Compréhension des mécanismes de ces maladies et identification de nouvelles cibles thérapeutiques dans leur prise en charge.

Microbiota Biological Gate, structurer un réseau d'étude et de ciblage des barrières biologiques et leur microbiote dans les pathologies chroniques
Mis à jour le 07/07/2017
Publié le 27/04/2017

L’augmentation constante des pathologies inflammatoires chroniques représente un véritable enjeu sociétal en termes de santé et de coût de prise en charge. Ces pathologies sont des maladies systémiques affectant souvent simultanément plusieurs organes et mettant en jeu dans leur évolution, des interactions entre facteurs génétiques de l’hôte et facteurs environnementaux, parmi lesquels le microbiote joue un rôle central.

Dans ce contexte, l’implication des dysfonctions des barrières d’organes affectés dans les maladies chroniques reste mal connue.
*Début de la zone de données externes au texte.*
Lemma is_free_area_outside data o obj b j next :
  0 <= o -> 0 <= b -> outside o obj (b, j) ->
  is_free_area data b j next -> is_free_area (overwrite data (Z.to_nat o) obj) b j next.
Proof.
  intros Ho Hb Hap (bs & rest & Hd & Hlen & Hpos & Hdec). unfold outside, area_end in Hap. cbn [fst snd] in Hap.
  destruct (prefix_overwrite data (Z.to_nat o) obj (Z.to_nat b) bs rest Hd) as [rest' Hd']; [lia|].
  exists bs, rest'. done.
Qed.

Lemma is_free_area_overwrite data a i obj b j next :
  0 <= a -> 0 <= b -> Z.of_nat (length obj) <= AreaIndex_size i -> apart (b, j) (a, i) ->
  is_free_area data b j next -> is_free_area (overwrite data (Z.to_nat a) obj) b j next.
Proof.
  intros Ha Hb Hobj Hap. apply is_free_area_outside; [done..|]. unfold apart, outside, area_end in *. cbn [fst snd] in *. lia.
Qed.

Lemma is_free_area_det data a i next j next' :
  is_free_area data a i next -> is_free_area data a j next' -> i = j /\ next = next'.
Proof.
  intros (bs & rest & Hd & _ & _ & Hdec) (bs' & rest' & Hd' & _ & _ & Hdec').
  specialize (Hdec rest). specialize (Hdec' rest'). rewrite <- Hd in Hdec. rewrite <- Hd' in Hdec'.
  rewrite Hdec in Hdec'. by simplify_eq.
Qed.

Lemma chain_overwrite data a i obj j head l :
  0 <= a -> Z.of_nat (length obj) <= AreaIndex_size i ->
  (forall b, b ∈ l -> 0 <= b /\ apart (b, j) (a, i)) ->
  chain data j head l -> chain (overwrite data (Z.to_nat a) obj) j head l.
Proof.
  intros Ha Hobj. revert head. induction l as [|b l IH]; intros head Hap Hc; [done|].
  destruct Hc as (-> & next & Hf & Hc). split; [done|]. exists next.
  destruct (Hap b) as [Hb Hab]; [by constructor|].
  split; [by eapply is_free_area_overwrite|]. apply IH; [|done]. intros c Hcl. apply Hap. by constructor.
Qed.

Lemma chain_outside data o obj j head l :
  0 <= o -> (forall b, b ∈ l -> 0 <= b /\ outside o obj (b, j)) ->
  chain data j head l -> chain (overwrite data (Z.to_nat o) obj) j head l.
Proof.
  intros Ho. revert head. induction l as [|b l IH]; intros head Hap Hc; [done|].
  destruct Hc as (-> & next & Hf & Hc). split; [done|]. exists next.
  destruct (Hap b) as [Hb Hab]; [by constructor|].
  split; [by apply is_free_area_outside|]. apply IH; [|done]. intros c Hcl. apply Hap. by constructor.
Qed.

(** A free area is recognised as such, and gives back its successor and its
    size class, whatever bytes follow it. *)
Theorem free_area_roundtrip next i rest :
  AreaIndex_wf i -> address_wf next ->
  let stored := FreeArea_as_bytes (mkFreeArea next) i ++ rest in
  from_storage_reader stored = Ok ((mkFreeArea next, i), rest) /\
  read_stored_area_info_from_reader stored = Ok (mkStoredAreaInfo AreaFree i (AreaIndex_size i), rest) /\
  (length (FreeArea_as_bytes (mkFreeArea next) i) <= Z.to_nat MIN_AREA_SIZE)%nat.
Proof.
  intros Hi Hn. cbv zeta. split_and!.
  - by apply read_free_area.
  - unfold read_stored_area_info_from_reader, FreeArea_as_bytes, FreeArea_write_to. cbn [app next_free_block].
    rstep read_byte_cons. rewrite AreaIndex_try_from_wf, reader_lift_Ok by done. rstep read_byte_cons.
    cbn [Z.eqb Pos.eqb].
    erewrite reader_bind_Ok; [|rstep read_varint_encode by (by apply address_u64); reflexivity]. done.
  - pose proof (length_free_area_bytes next i Hn). change (Z.to_nat MIN_AREA_SIZE) with 16%nat. lia.
Qed.

(** A stored node is never mistaken for a free area: the byte after the size
    class of an encoded node is not the free-area marker. *)
Theorem stored_node_not_free alg n i out rest :
  as_bytes alg n [] = Ok (i, out) ->
  exists rest', read_stored_area_info_from_reader (out ++ rest) =
    Ok (mkStoredAreaInfo AreaNode i (AreaIndex_size i), rest').
Proof.
  intros (body & Hb & -> & Hi)%as_bytes_Ok. destruct (from_size_Ok _ _ Hi) as (Hwf & _).
  destruct (encode_body_first alg n body Hb) as (b & body' & -> & Hb255).
  exists (body' ++ rest). unfold read_stored_area_info_from_reader. cbn [app]. rstep read_byte_cons.
  rewrite AreaIndex_try_from_wf, reader_lift_Ok by done. rstep read_byte_cons.
  by destruct (Z.eqb_spec b 255).
Qed.

End FreeAreas.

(** ** The invariant *)

Section Invariant.
Context `{VarIntLaws} {St : Type} `{WritableStorageLaws St}.

Record alloc_inv (al : NodeAllocator St) (free : free_map) (live : list area) : Prop := mkAllocInv {
  inv_lists : length (h_free_lists (al_header al)) = Z.to_nat NUM_AREA_SIZES;
  inv_size : h_size (al_header al) mod MIN_AREA_SIZE = 0 /\ HEADER_SIZE <= h_size (al_header al) <= U64_MAX;
  inv_tiling : tiling (h_size (al_header al)) (free_areas free ++ live);
  inv_chain i : AreaIndex_wf i ->
    chain (store_bytes (al_storage al)) i (FreeLists_get (h_free_lists (al_header al)) i) (free i);
  inv_cache a next : free_next (al_storage al) a = Some next ->
    exists i, AreaIndex_wf i /\ a ∈ free i /\ is_free_area (store_bytes (al_storage al)) a i next;
}.

Lemma FreeLists_get_set (f : FreeLists) i a j :
  length f = Z.to_nat NUM_AREA_SIZES -> AreaIndex_wf i -> AreaIndex_wf j ->
  FreeLists_get (FreeLists_set f i a) j = if decide (j = i) then a else FreeLists_get f j.
Proof.
  unfold FreeLists_get, FreeLists_set, AreaIndex_wf. intros Hl Hi Hj. case_decide as Hd.
  - subst j. by rewrite list_lookup_insert_eq by lia.
  - by rewrite list_lookup_insert_ne by lia.
Qed.

Lemma inv_area al free live a i :
  alloc_inv al free live -> AreaIndex_wf i -> a ∈ free i -> area_ok (h_size (al_header al)) (a, i).
Proof.
  intros [_ _ [Hok _ _] _ _] Hi Ha. rewrite Forall_forall in Hok. apply Hok, elem_of_app. left.
  by apply elem_of_free_areas.
Qed.
(* ===== verification/Cells.v ===== *)
(** * Shared node cells

    [storage/src/node/persist.rs] with its sharing: a [MaybePersistedNode] is a
    reference to a cell, and every clone sees the cell change when its node is given an
    address or written to disk.  The nodes of a revision that are in memory refer to
    their children through cells.  [Node] has the same types with the contents of the
    cells in place of the references. *)

From S2P Require Import Prelude Primitives NodePath Node.

(** ** Nodes with references *)

(** An [Arc<Mutex<MaybePersisted>>], up to [Arc::ptr_eq]. *)
Definition cell : Type := positive.

(** [SharedNode], with the variants of [Child]. *)
#[warnings="-register-all"]
Inductive SharedNode : Type :=
| SLeaf (l : LeafNode)
| SBranch (p : Path) (v : option Value) (children : list (option SharedChild))
with SharedChild : Type :=
| SNode (n : SharedNode)
| SAddress (addr : LinearAddress) (hash : HashType)
| SCell (c : cell) (hash : HashType).

(** The contents of a cell. *)
Inductive CellState : Type :=
| CUnpersisted (n : SharedNode)
| CAllocated (addr : LinearAddress) (n : SharedNode)
| CPersisted (addr : LinearAddress).

Abbreviation cells := (gmap cell CellState).

(** ** Operations on cells *)

(** The node of a cell that is in memory. *)
Definition cell_node (cs : cells) (c : cell) : option SharedNode :=
  match cs !! c with
  | Some (CUnpersisted n) | Some (CAllocated _ n) => Some n
  | _ => None
  end.

(** [MaybePersistedNode::as_linear_address]. *)
Definition cell_as_linear_address (cs : cells) (c : cell) : option LinearAddress :=
  match cs !! c with
  | Some (CAllocated addr _) | Some (CPersisted addr) => Some addr
  | _ => None
  end.

(** [MaybePersistedNode::unpersisted]. *)
Definition cell_unpersisted (cs : cells) (c : cell) : option cell :=
  match cs !! c with
  | Some (CAllocated _ _) | Some (CUnpersisted _) => Some c
  | _ => None
  end.

(** [MaybePersistedNode::persist_at]. *)
Definition cell_persist_at (cs : cells) (c : cell) (addr : LinearAddress) : cells := <[c := CPersisted addr]> cs.

(** [MaybePersistedNode::allocate_at]; [None] is the [unreachable!] of the source. *)
Definition cell_allocate_at (cs : cells) (c : cell) (addr : LinearAddress) : option cells :=
  match cs !! c with
  | Some (CUnpersisted n) | Some (CAllocated _ n) => Some (<[c := CAllocated addr n]> cs)
  | _ => None
  end.

(** [Child::unpersisted]. *)
Definition SharedChild_unpersisted (cs : cells) (c : SharedChild) : option cell :=
  match c with
  | SCell c _ => cell_unpersisted cs c
  | SNode _ | SAddress _ _ => None
  end.

(** [Child::persist_info]. *)
Definition SharedChild_persist_info (cs : cells) (c : SharedChild) : option (LinearAddress * HashType) :=
  match c with
  | SAddress addr hash => Some (addr, hash)
  | SCell c hash => (fun addr => (addr, hash)) <$> cell_as_linear_address cs c
  | SNode _ => None
  end.

(** [Child::as_maybe_persisted_node]: only the last variant refers to a cell that exists already. *)
Definition as_cell (cs : cells) (c : SharedChild) : cell * cells :=
  match c with
  | SNode n => let c := fresh (dom cs) in (c, <[c := CUnpersisted n]> cs)
  | SAddress addr _ => let c := fresh (dom cs) in (c, <[c := CPersisted addr]> cs)
  | SCell c _ => (c, cs)
  end.

(** ** The node as it stands

    What the serialiser and the node cache see of a node: the address of a child is what its cell says now.
    Neither looks at the node behind a child in memory, and [blank] stands for it. *)
Definition blank : Node := Leaf (mkLeaf [] []).

Definition view_cell (cs : cells) (c : cell) : MaybePersisted :=
  match cs !! c with
  | Some (CPersisted addr) => Persisted addr
  | Some (CAllocated addr _) => Allocated addr blank
  | _ => Unpersisted blank
  end.

Definition view_child (cs : cells) (c : SharedChild) : Child :=
  match c with
  | SNode _ => ChildNode blank
  | SAddress addr hash => AddressWithHash addr hash
  | SCell c hash => ChildMaybePersisted (view_cell cs c) hash
  end.

Definition view_node (cs : cells) (n : SharedNode) : Node :=
  match n with
  | SLeaf l => Leaf l
  | SBranch p v children => Branch (mkBranch p v ((fun o : option SharedChild => view_child cs <$> o) <$> children))
  end.

(** ** Facts *)

Lemma view_child_persist_info cs c : Child_persist_info (view_child cs c) = SharedChild_persist_info cs c.
Proof.
  destruct c as [n|a h|c h]; cbn; [done..|]. unfold view_cell, cell_as_linear_address.
  by destruct (cs !! c) as [[n|a n|a]|].
Qed.

Lemma cell_unpersisted_node cs c : cell_unpersisted cs c = (fun _ => c) <$> cell_node cs c.
Proof. unfold cell_unpersisted, cell_node. by destruct (cs !! c) as [[n|a n|a]|]. Qed.

Lemma cell_allocate_at_Some cs c a n :
  cell_node cs c = Some n -> cell_allocate_at cs c a = Some (<[c := CAllocated a n]> cs).
Proof. unfold cell_node, cell_allocate_at. destruct (cs !! c) as [[m|b m|b]|]; by intros [= <-]. Qed.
L’étude de ces dysfonctions représente donc un potentiel majeur non seulement de meilleure compréhension des mécanismes des maladies (et d’identification de biomarqueurs prédictifs d’évolution ou de réponse à traitement) mais aussi d’identification de nouvelles cibles thérapeutiques dans leur prise en charge. En particulier, la mise en évidence du rôle des microbiotes d’organe (intestinal, pulmonaire ou cutané) ou de leurs métabolites dans les dysfonctions des barrières ouvre le champ à de nouvelles applications thérapeutiques basées sur l’utilisation du microbiote et de sa modulation nutritionnelle et/ou pharmacologique.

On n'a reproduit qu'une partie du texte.